Читать «Пасынки восьмой заповеди. Маг в законе» онлайн - страница 403
Генри Лайон Олди
Жевать тоже не стал: задумался.
— Куме ты, мой куме... Наши проморгались, озлились; взялись душу из мальца вышибать, шоб напрямки в рай летела — ан зась! коржи-бублики! Сперва кучер панский кнутом грозил, за кучером — паныч-бугай, рожа поперек себя ширше! Ондрейке-ковалю с единого тычка нос своротил; и вдруг сам — брык с копыт! Лежит; рядом кучера лихоманка треплет. А панночка заругалась: убивцы, мол, гайдамаки, в острог вас! Мы ей: та заспокойтесь, панночка, какие ж мы гайдамаки, ежли кучера вашего с панычом пальцем не тронули — куда там! Она и слушать не хочет. Тут дед Перепелица возьми да брякни: хлопцы! це ж кнежская доця! беда, хлопцы! Я себе меркую: таки беда! князь — полковник жандармский! и добро б кацап-москаль, а то ведь собой черный, с Кавказских гор... не простит!..
Голова зажмурился; дернул щекой. Видать, страшное явилось: черт-князь с Кавказских гор самолично идет карать дурного голову села Цвиркуны.
В одночасье поседеешь!
— ...народ — ноги в руки и тикать, от греха подальше. Я тоже сперва побег, а там зло взяло: стар я! бегать! Сховался в орешнике: глянуть, коржи-бублики...
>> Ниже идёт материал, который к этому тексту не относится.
(* ===== verification/WireCorrect.v ===== *)
(** * The callers on bytes: theorems *)

From S2P Require Import Prelude GoError Nfs4Const GoIO Xdr XdrSpec Rpc RpcCorrect RpcClient RpcClientCorrect.
From S2P Require Import Attr Nfs4Types Nfs4Args Nfs4Res Compound Nfs4Spec Nfs4ResSpec CompoundCorrect.
From S2P Require Import Session Caller CallerCorrect Conn ConnSpec Wire.

(** The client can write, and its credentials have a wire form. *)
Definition usable (cl : Client) : Prop :=
  (exists out, nc_out (cl_conn cl) = mkWriter out None)
  /\ auth_ok (opt_Cred (cl_opts cl)) /\ auth_ok (opt_Verf (cl_opts cl)).

(** A server sees of a compound what is on the wire. *)
Definition sees_the_wire {S} (serve : Server S) : Prop :=
  forall s minor ops, serve s minor (map arg_sent ops) = serve s minor ops.

(** The request of [c] is one a server takes, and [r] an answer to it that the
    protocol allows. *)
Record carried (cl : Client) (c : Compound) (results : list Res) (r : Z * list Resop) : Prop := {
  carried_compound : compound_ok c;
  carried_request : frag_ok (request cl Program Version4 ProcCompound (wire_compound c));
  carried_status : is_u32 r.1;
  carried_resops : exists rs1 rs2, results = rs1 ++ rs2 /\ Forall2 resop_ok rs1 r.2;
  carried_count : blen r.2 < 2 ^ 32;
  carried_reply : blen (wire_compound_res r.1 (cp_Tag c) r.2) <= maxFragmentSize - 64
}.

Section wire.
Context {S : Type} (serve : Server S).

Lemma mapM_Some {A} (l : list A) : mapM id (map Some l) = Some l.
Proof. induction l as [|a l IH]; [done|]. cbn. by rewrite IH. Qed.

(** The server reads what the client wrote. *)
Lemma serve_message_request s cl c r s' : sees_the_wire serve -> compound_ok c ->
  auth_ok (opt_Cred (cl_opts cl)) -> auth_ok (opt_Verf (cl_opts cl)) ->
  serve s (cp_MinorVersion c) (cp_ops c) = (r, s') ->
  serve_message serve s (request cl Program Version4 ProcCompound (wire_compound c))
  = Some (wire_reply (mkReplyHeader (allocXID cl).1 MsgAccepted AuthNull AcceptSuccess 0 0 0 0)
          ++ wire_compound_res r.1 (cp_Tag c) r.2, s').
Proof.
  intros Hw Hc Hcred Hverf Hs. unfold serve_message, request.
  set (h := mkCallHeader _ _ _ _ _ _).
  assert (call_header_ok h) as Hh.
  { split; [|by split_and!]. change (is_u32 (next_xid (cl_nextID cl))). pose proof (next_xid_range (cl_nextID cl)). split; lia. }
  destruct (parses_call_header h Hh (Decoder.NewDecoder (bytes_NewReader (wire_call_header h ++ wire_compound c)))
    (wire_compound c)) as (d1 & E1 & Hd1 & Hr1 & _); [done|cbn; by rewrite app_nil_r|].
  rewrite E1. destruct (parses_compound c Hc d1 [] Hd1) as (d2 & E2 & Hd2 & _); [by rewrite app_nil_r|].
  rewrite E2. unfold Decoder.Err. rewrite (healthy_err _ Hd2). cbn [h ch_Prog ch_Vers ch_Proc ch_XID].
  rewrite !Z.eqb_refl. cbn [andb is_nil]. rewrite <- map_map, mapM_Some, Hw, Hs. done.
Qed.

(** A call writes its request, whatever it will read. *)
Lemma call_writes (c : Compound) results cl out : nc_out (cl_conn cl) = mkWriter out None ->
  blen (request cl Program Version4 ProcCompound (wire_compound c)) < 2 ^ 31 ->
  written (RPCCaller_CallCompound live c results cl).2
  = out ++ wire_record [] (request cl Program Version4 ProcCompound (wire_compound c)).
Proof.
  intros Hout Hreq. pose proof (request_encoded cl Program Version4 ProcCompound _ _ (emits_compound c)) as Ee.
  rewrite allocXID_next in Ee. cbn [fst] in Ee. unfold RPCCaller_CallCompound, Call.
  cbn [ctx_entry ctx_preempt live]. rewrite allocXID_next. cbn [cl_opts cl_conn cl_nextID].
  rewrite Ee. cbn [Encoder.Err Encoder.err Encoder.w w_out]. unfold roundTrip.
  rewrite Hout, WriteRecord_buffer by done. destruct (ReadRecord _) as [[err|reply] r']; [done|].
  destruct (decodeReply _ _ _) as [[err|] [[[e|res] rs]|]]; done.
Qed.

Lemma serve_record_request s msg : frag_ok msg ->
  serve_record serve s (wire_record [] msg)
  = match serve_message serve s msg with Some (reply, s') => Some (wire_record [] reply, s') | None => None end.
Proof.
  intros Hm. unfold serve_record.
  destruct (ReadRecord_record [] msg [Data (wire_record [] msg)] []) as (r' & -> & _); try done.
  cbn [concat app]. sizes. lia.
Qed.

(** One call of the base caller. *)
Lemma exchange_run s cl c results r s' : sees_the_wire serve -> usable cl -> carried cl c results r ->
  serve s (cp_MinorVersion c) (cp_ops c) = (r, s') ->
  exists cl', exchange serve c results (s, cl) = (answer (cp_Tag c) r, results_after results r.2, (s', cl'))
    /\ usable cl' /\ cl_opts cl' = cl_opts cl
    /\ written cl' = written cl ++ wire_record [] (request cl Program Version4 ProcCompound (wire_compound c)).
Proof.
  intros Hw ((out & Hout) & Hcred & Hverf) [Hc Hreq Hst (rs1 & rs2 & -> & Hrs) Hn Hlen] Hs.
  set (req := request cl Program Version4 ProcCompound (wire_compound c)) in *.
  assert (blen req < 2 ^ 31) as Hreq' by (sizes; lia).
  set (reply := wire_reply (mkReplyHeader (allocXID cl).1 MsgAccepted AuthNull AcceptSuccess 0 0 0 0)
                ++ wire_compound_res r.1 (cp_Tag c) r.2).
  assert (blen reply <= maxFragmentSize) as Hreply.
  { unfold reply. rewrite blen_app. sizes. assert (blen (wire_reply (mkReplyHeader (allocXID cl).1 MsgAccepted AuthNull
      AcceptSuccess 0 0 0 0)) = 24) as -> by reflexivity. lia. }
  destruct (Call_run (with_input [Data (wire_record [] reply)] cl) Program Version4 ProcCompound (Compound_Encode c)
    (DecodeCompound (rs1 ++ rs2)) (wire_compound c) (wire_compound_res r.1 (cp_Tag c) r.2) [] _ AuthNull [] reply [] out
    (emits_compound c) (parses_compound_res rs1 rs2 r.1 (cp_Tag c) r.2 Hst (proj1 Hc) Hn Hrs))
    as (cl' & E & _ & Ho & _ & Hopts); try done.
  - cbn [concat app]. sizes. lia.
  - cbn [concat app]. by rewrite app_nil_r.
  - exists cl'. unfold exchange. rewrite (call_writes c (rs1 ++ rs2) (with_input [] cl) out Hout Hreq').
    change (request (with_input [] cl) Program Version4 ProcCompound (wire_compound c)) with req.
    assert (written cl = out) as Hwr by (unfold written; by rewrite Hout).
    rewrite Hwr, bdrop_app_exact by done. rewrite serve_record_request by done.
    unfold req. rewrite (serve_message_request s cl c r s' Hw Hc Hcred Hverf Hs). fold reply.
    unfold RPCCaller_CallCompound. rewrite E. cbn [fst snd]. rewrite results_after_app by (by eapply Forall2_length).
    split; [done|]. split; [|split; [exact Hopts|]].
    + split; [eexists; exact Ho|]. by rewrite Hopts.
    + unfold written. by rewrite Ho.
Qed.
End wire.

(** ** Theorem *)

Lemma with_session_sees {S} (serve : Server S) : sees_the_wire serve -> sees_the_wire (with_session serve).
Proof.
  intros Hw s minor ops. destruct ops as [|a ops]; [done|]. pose proof (Hw s minor (a :: ops)) as H.
  destruct a; try exact H. cbn. by rewrite Hw.
Qed.

(** The server's answer behind a successful SEQUENCE of [sess]. *)
Definition sequenced (sess : Session) (r : Z * list Resop) : Z * list Resop :=
  (r.1, (OpSequence, PSequence (s_id sess) (due sess) 0 (s_highest sess) (s_highest sess) 0) :: r.2).

Lemma wire_stack_run {S : Type} (serve : Server S) (n : nat) (sess : Session) (cfg : RetryConfig) (ctx : Context)
    (c : Compound) (results : list Res) (st : St (S * Client)) (s s' : S) (cl : Client) (r : Z * list Resop)
    (Hw : sees_the_wire serve) (Hworld : st_world st = (s, cl)) (Hcl : usable cl)
    (Hsess : st_sessions st !! n = Some sess) (Hidle : idle sess) (Hcfg : 1 <= rc_MaxAttempts cfg)
    (Htag : cp_Tag c = []) (Hserve : serve s (cp_MinorVersion c) (cp_ops c) = (r, s'))
    (Hstatus : isRetriableStatus r.1 = false)
    (Hc : carried cl (with_sequence sess c) (RSequence zeroSequenceRes :: results) (sequenced sess r)) :
  exists cl', @CallCompound (S * Client) (wired (with_session serve)) (retryCaller (sessionCaller baseCaller n) cfg)
      ctx c results st
    = Some ((answer [] r, results_after results r.2),
            mkSt (s', cl') (<[n := session_after true sess]> (st_sessions st)) (st_conn st))
    /\ usable cl' /\ cl_opts cl' = cl_opts cl
    /\ written cl' = written cl
         ++ wire_record [] (request cl Program Version4 ProcCompound (wire_compound (with_sequence sess c))).
Proof.
  destruct (exchange_run (with_session serve) s cl _ _ _ s' (with_session_sees serve Hw) Hcl Hc)
    as (cl' & E & Hcl' & Ho & Hwr); [cbn; by rewrite Hserve; destruct r|].
  exists cl'. split; [|done]. destruct st as [w ss cn]. cbn [st_world st_sessions st_conn] in *. subst w.
  cbn [CallCompound]. apply (@retry_forwards (S * Client) (wired (with_session serve))); [done|done| |by rewrite retriable_answer].
  pose proof (@session_call_run (S * Client) (wired (with_session serve)) n sess ctx c results
    (results_after results r.2) (answer [] (sequenced sess r)) (mkSt (s, cl) ss cn) (s, cl) (s', cl')
    (mkSequenceRes NFS4_OK (s_id sess) (due sess) 0 (s_highest sess) (s_highest sess) 0) Hsess Hidle eq_refl) as Hrun.
  cbn [CallCompound] in Hrun. rewrite Hrun.
  - do 4 f_equal. unfold answer, sequenced. cbn. rewrite blen_cons. pose proof (blen_nonneg r.2).
    destruct (Z.ltb_spec 0 (1 + blen r.2)); [|lia]. do 3 f_equal. lia.
  - cbn [base_CallCompound wired]. rewrite E. cbn. by rewrite Htag.
Qed.

(** C1.  The whole stack on bytes.  A compound sent through the retrying caller
    over a session over the RPC client reaches the server: one record goes out,
    from which the server reads the call header, SEQUENCE with the session id,
    slot and sequence id that are due, and the operations; from the bytes of its
    reply the caller gets the status, the number of answers and the results the
    server gave to the operations, as if it had called it directly, and the slot
    is one sequence id further. *)
Theorem wire_stack {S : Type} (serve : Server S) (n : nat) (sess : Session) (cfg : RetryConfig) (ctx : Context)
    (c : Compound) (results : list Res) (st : St (S * Client)) (s s' : S) (cl : Client) (r : Z * list Resop)
    (Hw : sees_the_wire serve) (Hworld : st_world st = (s, cl)) (Hcl : usable cl)
    (Hsess : st_sessions st !! n = Some sess) (Hidle : idle sess) (Hcfg : 1 <= rc_MaxAttempts cfg)
    (Htag : cp_Tag c = []) (Hserve : serve s (cp_MinorVersion c) (cp_ops c) = (r, s'))
    (Hstatus : isRetriableStatus r.1 = false)
    (Hc : carried cl (with_sequence sess c) (RSequence zeroSequenceRes :: results) (sequenced sess r)) :
  exists cl', @CallCompound (S * Client) (wired (with_session serve)) (retryCaller (sessionCaller baseCaller n) cfg)
      ctx c results st
    = Some ((answer [] r, results_after results r.2),
            mkSt (s', cl') (<[n := session_after true sess]> (st_sessions st)) (st_conn st))
    /\ usable cl'
    /\ written cl' = written cl
         ++ wire_record [] (request cl Program Version4 ProcCompound (wire_compound (with_sequence sess c))).
Proof.
  destruct (wire_stack_run serve n sess cfg ctx c results st s s' cl r) as (cl' & E & Hcl' & _ & Hwr); try done.
  by exists cl'.
Qed.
— Ну, и? — подался вперед урядник.
— Не нукай, не запряг! — голова опорожнил свой стакан; зачавкал вареником, пачкая губы сметаной. Мелкое, крысиное личико Остапа Тарасыча раскраснелось, на лбу выступил пот; хозяин утерся рукавом вышитой рубахи, скосился на мокрый рукав. — Гляди-ка, взопрел весь. От жары? от горилки? или рассказывать умаялся?! А ведь умаялся...
— Не тяни жилы, кум! Я ж вижу: вола ты крутишь! бреши дальше!
— Бреши, говоришь? — хитро сощурился голова. — Ладно, Демиде, сбрешу... Панночка над бугаем убивается: Хведенька! золотой мой! вставай! — а он не встает. Тут кучер ихний малость оклемался; на карачки встал, к вельможному панству двинул. Панночка к нему! я ухи растопырил: далеко! хрен разберешь! Только под конец панночка ка-а-ак вскрикнет: чего вам надо, мол?! душу мою?! отдам, душу-то! только спасите!
— Душу?! — вытаращился на голову кум-урядник, машинально наливая себе добавки. — Шо, так прямо и сказала: душу христианскую?!
— Прямо, криво... Да шо ж ты все себе льешь и себе? а, кум?! И мне уж налей, раз взялся!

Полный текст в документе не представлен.